Dataset entries START

Lemma pushRank_in ns i x h : x ∈ h -> x ∈ pushRank t ns i h.
Proof using. unfold pushRank. destruct (pairRank t ns i); [by right|done]. Qed.

Lemma pushRank_new ns i r h : pairRank t ns i = Some r -> (r, i) ∈ pushRank t ns i h.
Proof using. unfold pushRank. intros ->. left. Qed.

Lemma pushRank_range ns i n h : i < n -> Forall (fun x => snd x < n) h -> Forall (fun x => snd x < n) (pushRank t ns i h).
Proof using. unfold pushRank. destruct (pairRank t ns i); [by constructor|done]. Qed.

Lemma length_pushRank ns i h : length (pushRank t ns i h) <= S (length h).
Proof using. unfold pushRank. destruct (pairRank t ns i); cbn; lia. Qed.

(** The state of the loop: the list, the candidates of its neighbours, indices in range. *)
Definition bpeInv (ns : list (Node (A := unit))) (live : list nat) (h : list (Z * nat)) : Prop :=
  linked ns live /\ queued cand ns live h /\ Forall (fun x => snd x < length ns) h.

Lemma bpe_merge_inv ns live h k i j n r rest :
  bpeInv ns live h -> h ≡ₚ (r, i) :: rest -> live !! k = Some i -> live !! S k = Some j -> ns !! i = Some n ->
  let ns' := mergeNodes i j tt ns in
  bpeInv ns' (delete (S k) live)
    (pushRank t ns' i (match prev n with Some p => pushRank t ns' p rest | None => rest end)).
Proof using.
  intros (L & Hq & Hr) Hh Hi Hj Hn ns'. destruct (lk_node _ _ L _ _ Hj) as [m Hm].
  pose proof (merge_linked ns live k i j tt n m L Hi Hj Hn Hm) as L'. fold ns' in L'.
  split; [exact L'|]. split.
  - apply (queued_merge cand ns live k i j tt n m h r rest _ L Hi Hj Hn Hm Hq Hh).
    + intros x Hx. apply pushRank_in. destruct (prev n); [by apply pushRank_in|done].
    + fold ns'. intros a b c Hcon Hab Hc. rewrite <- (pairRank_consec ns' _ a b L' Hcon) in Hc.
      destruct Hab as [->| ->]; [by apply pushRank_new|]. apply pushRank_in.
      assert (Hp : prev n = Some a).
      { destruct Hcon as (m' & Ha & Hb). destruct (lk_node _ _ L' _ _ Hb) as [n' Hn'].
        assert (Hpn : prev n' = prev n).
        { unfold ns' in Hn'. rewrite (merge_lookup ns live k i j tt n m L Hi Hj Hn Hm), decide_True in Hn' by done.
          by injection Hn' as <-. }
        rewrite <- Hpn. by rewrite (lk_prev _ _ L' _ _ _ Hb Hn'). }
      rewrite Hp. by apply pushRank_new.
  - unfold ns' at 1. rewrite length_mergeNodes. rewrite Hh in Hr. apply Forall_cons in Hr as [Hri Hr]. cbn in Hri.
    apply pushRank_range; [done|]. destruct (prev n) as [p|] eqn:Ep; [|done]. apply pushRank_range; [|done].
    rewrite (lk_prev _ _ L k i n Hi Hn) in Ep. destruct k as [|k]; [done|].
    destruct (lk_node _ _ L _ _ Ep) as [? Hp]. by apply lookup_lt_Some in Hp.
Qed.
(** What was read is the stored number over 2^15, and averaging one channel keeps it. *)
Lemma pcmValue_spec v : (- 2 ^ 15 <= v < 2 ^ 15)%Z ->
  fin (pcmValue v) = true /\ val (pcmValue v) = (v * 2 ^ 134)%Z /\
  Sampling.fmul (Sampling.fadd Sampling.f0 (pcmValue v)) (Sampling.fdiv Sampling.f1 (Sampling.f32_of_Z 1)) = pcmValue v.
Proof.
  intros Hv. destruct (Z.eq_dec v 0%Z) as [->|Hv0]; [by vm_compute|].
  destruct (small_int v Hv0 ltac:(lia)) as (s & m & e & E & [Hm He] & Hval).
  assert (Ep : pcmValue v = S754_finite s m (e - 15)) by (unfold pcmValue; rewrite E; apply fdiv_32768; lia).
  assert (Hpow : (2 ^ (e + 149) = 2 ^ (e + 134) * 2 ^ 15)%Z) by (rewrite <- Z.pow_add_r by lia; f_equal; lia).
  assert (Hval' : cond_Zopp s (Zpos m * 2 ^ (e + 134)) = (v * 2 ^ 134)%Z).
  { rewrite Hpow in Hval. destruct s; cbn [cond_Zopp] in *; nia. }
  assert (Hf : fin (pcmValue v) = true).
  { rewrite Ep. cbn [FloatRound.fin]. rewrite <- (Pos2Z.id m). apply FloatRound.stored_bounded; try (unfold emin; lia).
    replace (e - 15 - emin 24 128)%Z with (e + 134)%Z by (unfold emin; lia). unfold FloatRound.top.
    change (128 - emin 24 128)%Z with 277%Z. destruct s; cbn [cond_Zopp] in Hval'; lia. }
  split; [done|]. split.
  - rewrite Ep. cbn [FloatRound.val]. replace (e - 15 - emin 24 128)%Z with (e + 134)%Z by (unfold emin; lia). done.
  - rewrite Ep in Hf |- *. exact (fmul_one s m (e - 15) Hf).
Qed.

Lemma s16_small v : (- 2 ^ 15 <= v < 2 ^ 15)%Z -> s16 v = v.
Proof. intros H. unfold s16. rewrite Z.mod_small by lia. lia. Qed.

Lemma le_pcm16 v : (- 2 ^ 15 <= v < 2 ^ 15)%Z -> s16 (Z.of_N (GgufReader.le (pcm16 v))) = v.
Proof.
  intros Hv. set (u := Z.to_N (v mod 2 ^ 16)). assert (Hu : (u < 2 ^ (8 * N.of_nat 2))%N).
  { unfold u. pose proof (Z.mod_pos_bound v (2 ^ 16)). change (2 ^ (8 * N.of_nat 2))%N with (Z.to_N (2 ^ 16)). lia. }
  replace (pcm16 v) with (putLE u 2) by (unfold putLE, pcm16; cbn [map seq N.of_nat N.mul]; by rewrite N.shiftr_0_r).
  rewrite (le_putLE u 2 Hu). unfold u. rewrite Z2N.id by (apply Z.mod_pos_bound; lia). unfold s16.
  rewrite Zplus_mod_idemp_l, Z.mod_small; lia.
Qed.

Lemma readFrames_pcm16 r vs : Forall (fun v => - 2 ^ 15 <= v < 2 ^ 15)%Z vs -> forall pre post,
  readFrames (pre ++ concat (map pcm16 vs) ++ post) (length vs) (N.of_nat (length pre)) 2 (mkFmt 1 1 r 16) =
  Returns (map pcmValue vs).
Proof.
  intros H. induction H as [|v vs Hv _ IH]; intros pre post; [done|]. cbn [map concat length readFrames channels fmt bits].
  change (N.to_nat 1) with 1. cbn [sumFrame]. unfold sampleToFloat. cbn [N.eqb Pos.eqb].
  rewrite <- (app_assoc (pcm16 v)), (bytesAt_app pre (pcm16 v)) by done. cbn [obind]. rewrite le_pcm16 by done.
  rewrite (app_assoc pre). replace (N.of_nat (length pre) + 2 * 1)%N with (N.of_nat (length (pre ++ pcm16 v)))
    by (rewrite length_app; cbn; lia).
  rewrite IH. cbn [obind]. f_equal. f_equal. by apply pcmValue_spec.
Qed.

(** Samples that can be written: their values as written. *)
Definition header (rate dataBytes : N) : list ascii :=
  putTag "RIFF" ++ putLE (u32 (36 + dataBytes)) 4 ++ putTag "WAVE" ++ putTag "fmt " ++ putLE 16 4 ++ putLE 1 2 ++
  putLE 1 2 ++ putLE rate 4 ++ putLE (u32 (rate * 2)) 4 ++ putLE 2 2 ++ putLE 16 2 ++ putTag "data" ++ putLE dataBytes 4.

(** Turns of the chunk walk. *)
Lemma walk_fmt b fuel off n F f d x : (off + 8 <= N.of_nat (length b))%N -> readU32 b (off + 4) = Returns n ->
  tagIs b off "fmt " = Returns true -> tagIs b off "data" = Returns x -> readFmt b (off + 8) n = Returns F ->
  (8 <= u32 (8 + n + N.land n 1))%N ->
  walk b (S fuel) off f d = walk b fuel (off + u32 (8 + n + N.land n 1)) (Some F) d.
Proof.
  intros H1 H2 H3 H4 H5 H6. cbn [walk]. rewrite (proj2 (N.leb_le _ _) H1), H2, H3, H4. cbn [obind]. rewrite H5.
  cbn [obind negb andb]. by rewrite (proj2 (N.ltb_ge _ _) H6).
Qed.

Lemma walk_data b fuel off n f d : (off + 8 <= N.of_nat (length b))%N -> readU32 b (off + 4) = Returns n ->
  tagIs b off "fmt " = Returns false -> tagIs b off "data" = Returns true ->
  (8 <= u32 (8 + n + N.land n 1))%N ->
  walk b (S fuel) off f d = walk b fuel (off + u32 (8 + n + N.land n 1)) f (Some (dataRange b (off + 8) n)).
Proof.
  intros H1 H2 H3 H4 H6. cbn [walk]. rewrite (proj2 (N.leb_le _ _) H1), H2, H3, H4. cbn [obind negb andb].
  by rewrite (proj2 (N.ltb_ge _ _) H6).
Qed.

Lemma walk_end b fuel off f d : (N.of_nat (length b) < off + 8)%N -> walk b fuel off f d = Returns (f, d).
Proof. intros H. destruct fuel; cbn [walk]; by rewrite (proj2 (N.leb_gt _ _) H). Qed.

Section Header.
Variables r n : N.
Hypothesis Hr : (r < 2 ^ 32)%N.
Hypothesis Hn : (n + 36 < 2 ^ 32)%N.
Variable data : list ascii.
Hypothesis Hd : N.of_nat (length data) = n.

Lemma header_tags : tagIs (header r n ++ data) 0 "RIFF" = Returns true /\ tagIs (header r n ++ data) 8 "WAVE" = Returns true /\
  tagIs (header r n ++ data) 12 "fmt " = Returns true /\ tagIs (header r n ++ data) 12 "data" = Returns false /\
  tagIs (header r n ++ data) 36 "fmt " = Returns false /\ tagIs (header r n ++ data) 36 "data" = Returns true.
Proof using. rewrite !tagIs_header by (clear; cbn; lia). done. Qed.

Lemma header_sizes : readU32 (header r n ++ data) (12 + 4) = Returns 16%N /\ readU32 (header r n ++ data) (36 + 4) = Returns n.
Proof using Hn.
  rewrite !readU32_header by (clear; cbn; lia). split; [done|].
  change (take 4 (drop (N.to_nat (36 + 4)) (header r n))) with (putLE n 4). by rewrite (le_putLE n 4) by (clear -Hn; cbn; lia).
Qed.

Lemma header_fmt : readFmt (header r n ++ data) (12 + 8) 16 = Returns (mkFmt 1 1 r 16).
Proof using Hr.
  unfold readFmt. change (16 <? 16)%N with false. cbn [orb]. rewrite length_app, (proj2 (N.ltb_ge _ _)) by (clear; cbn; lia).
  rewrite !readU16_header, readU32_header by (clear; cbn; lia). cbn [obind].
  change (take 4 (drop (N.to_nat (12 + 8 + 4)) (header r n))) with (putLE r 4). by rewrite (le_putLE r 4) by (clear -Hr; cbn; lia).
Qed.

Lemma walk_header : N.land n 1 = 0%N ->
  walk (header r n ++ data) (length (header r n ++ data)) 12 None None = Returns (Some (mkFmt 1 1 r 16), Some (44, n))%N.
Proof using Hr Hn Hd.
  intros Hev. destruct header_tags as (_ & _ & T1 & T2 & T3 & T4). destruct header_sizes as [S1 S2].
  assert (Hlen : length (header r n ++ data) = S (S (42 + length data))) by by rewrite length_app.
  assert (Hsz : N.of_nat (length (header r n ++ data)) = (44 + n)%N) by lia. rewrite Hlen.
  rewrite (walk_fmt _ _ _ 16 (mkFmt 1 1 r 16) _ _ false) by (done || apply header_fmt || (rewrite Hsz; lia)).
  change (12 + u32 (8 + 16 + N.land 16 1))%N with 36%N.
  assert (Hadv : u32 (8 + n + N.land n 1) = (8 + n)%N) by (rewrite Hev, N.add_0_r, u32_small; lia).
  rewrite (walk_data _ _ _ n) by (done || (rewrite ?Hadv, ?Hsz; lia)). rewrite Hadv, walk_end by (rewrite Hsz; lia).
  unfold dataRange. by rewrite Hsz, (proj2 (N.ltb_ge _ _)) by lia.
Qed.
End Header.

(** *** Quantisation *)

Definition clamped (s : f32) : f32 := clamp s (Sampling.f32_of_Z (-1)) Sampling.f1.

Lemma clamped_spec s : valid_binary 24 128 s = true -> Sampling.is_nan s = false ->
  fin (clamped s) = true /\ (Z.abs (val (clamped s)) <= 2 ^ 149)%Z.
Proof.
  intros Hv Hn. unfold clamped, clamp.
  assert (Hone : fin (Sampling.f32_of_Z (-1)) = true /\ fin Sampling.f1 = true) by (vm_compute; auto).
  assert (H1 : val (Sampling.f32_of_Z (-1)) = (- 2 ^ 149)%Z /\ val Sampling.f1 = (2 ^ 149)%Z) by (vm_compute; auto).
  destruct Hone as [Hf1 Hf2], H1 as [Hv1 Hv2].
  destruct (Sampling.flt s (Sampling.f32_of_Z (-1))) eqn:E1; [rewrite Hv1; split; [done|lia]|].
  destruct (Sampling.flt Sampling.f1 s) eqn:E2; [rewrite Hv2; split; [done|lia]|].
  assert (Hf : fin s = true) by by destruct s as [[]|[]| |[] m e].
  split; [done|]. unfold Sampling.flt in E1, E2. rewrite (FloatRound.ltb_value 24 128) in E1, E2 by (done || lia).
  apply Z.ltb_ge in E1, E2. rewrite Hv1 in E1. rewrite Hv2 in E2. lia.
Qed.

(** Rounding a finite float to an integer is off by at most a half. *)
Lemma lround_near s m e : (-158 <= e <= 30)%Z -> (Zpos m < 2 ^ 24)%Z -> exists v, lround (S754_finite s m e) = Some v /\
  (2 * Z.abs (v * 2 ^ 158 - cond_Zopp s (Zpos m * 2 ^ (e + 158))) <= 2 ^ 158)%Z.
Proof.
  intros He Hm. cbn [lround]. set (a := if (0 <=? e)%Z then _ else _).
  assert (Ha : (0 <= a < 2 ^ 55 /\ 2 * Z.abs (a * 2 ^ 158 - Zpos m * 2 ^ (e + 158)) <= 2 ^ 158)%Z).
  { unfold a. destruct (Z.leb_spec 0 e) as [H0|H0].
    - pose proof (Z.pow_le_mono_r 2 e 30 ltac:(lia) ltac:(lia)). pose proof (FloatRound.pow2_pos e H0).
      rewrite Z.pow_add_r, Z.mul_assoc, Z.sub_diag by lia. split; [nia|lia].
    - set (t := (- e)%Z). replace (- e - 1)%Z with (t - 1)%Z by lia. assert (Ht : (0 < t <= 158)%Z) by lia.
      assert (Hp : (2 ^ t = 2 * 2 ^ (t - 1))%Z) by (rewrite <- Z.pow_succ_r by lia; f_equal; lia).
      pose proof (FloatRound.pow2_pos (t - 1) ltac:(lia)) as Hp1.
      pose proof (Z.div_mod (Zpos m + 2 ^ (t - 1)) (2 ^ t) ltac:(lia)) as Hd.
      pose proof (Z.mod_pos_bound (Zpos m + 2 ^ (t - 1)) (2 ^ t) ltac:(lia)) as Hr.
      set (q := ((Zpos m + 2 ^ (t - 1)) / 2 ^ t)%Z) in *. split; [nia|].
      replace (e + 158)%Z with (158 - t)%Z by lia. pose proof (FloatRound.pow2_pos (158 - t) ltac:(lia)) as Hp2.
      assert (E158 : (2 ^ 158 = 2 ^ t * 2 ^ (158 - t))%Z) by (rewrite <- Z.pow_add_r by lia; f_equal; lia).
      rewrite E158. replace (q * (2 ^ t * 2 ^ (158 - t)) - Zpos m * 2 ^ (158 - t))%Z
        with ((q * 2 ^ t - Zpos m) * 2 ^ (158 - t))%Z by ring.
      rewrite Z.abs_mul, (Z.abs_eq (2 ^ (158 - t))) by lia. nia. }
  destruct Ha as [Ha1 Ha2]. exists (if s then (- a)%Z else a). split.
  - rewrite (proj2 (Z.leb_le _ _)), (proj2 (Z.ltb_lt _ _)) by (destruct s; lia). done.
  - destruct s; cbn [cond_Zopp]; lia.
Qed.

Dataset entries END

Task brief:
For this listing, copy out every line that includes the word "bpeInv".

The completed task:
Definition bpeInv (ns : list (Node (A := unit))) (live : list nat) (h : list (Z * nat)) : Prop :=
  bpeInv ns live h -> h ≡ₚ (r, i) :: rest -> live !! k = Some i -> live !! S k = Some j -> ns !! i = Some n ->
  bpeInv ns' (delete (S k) live)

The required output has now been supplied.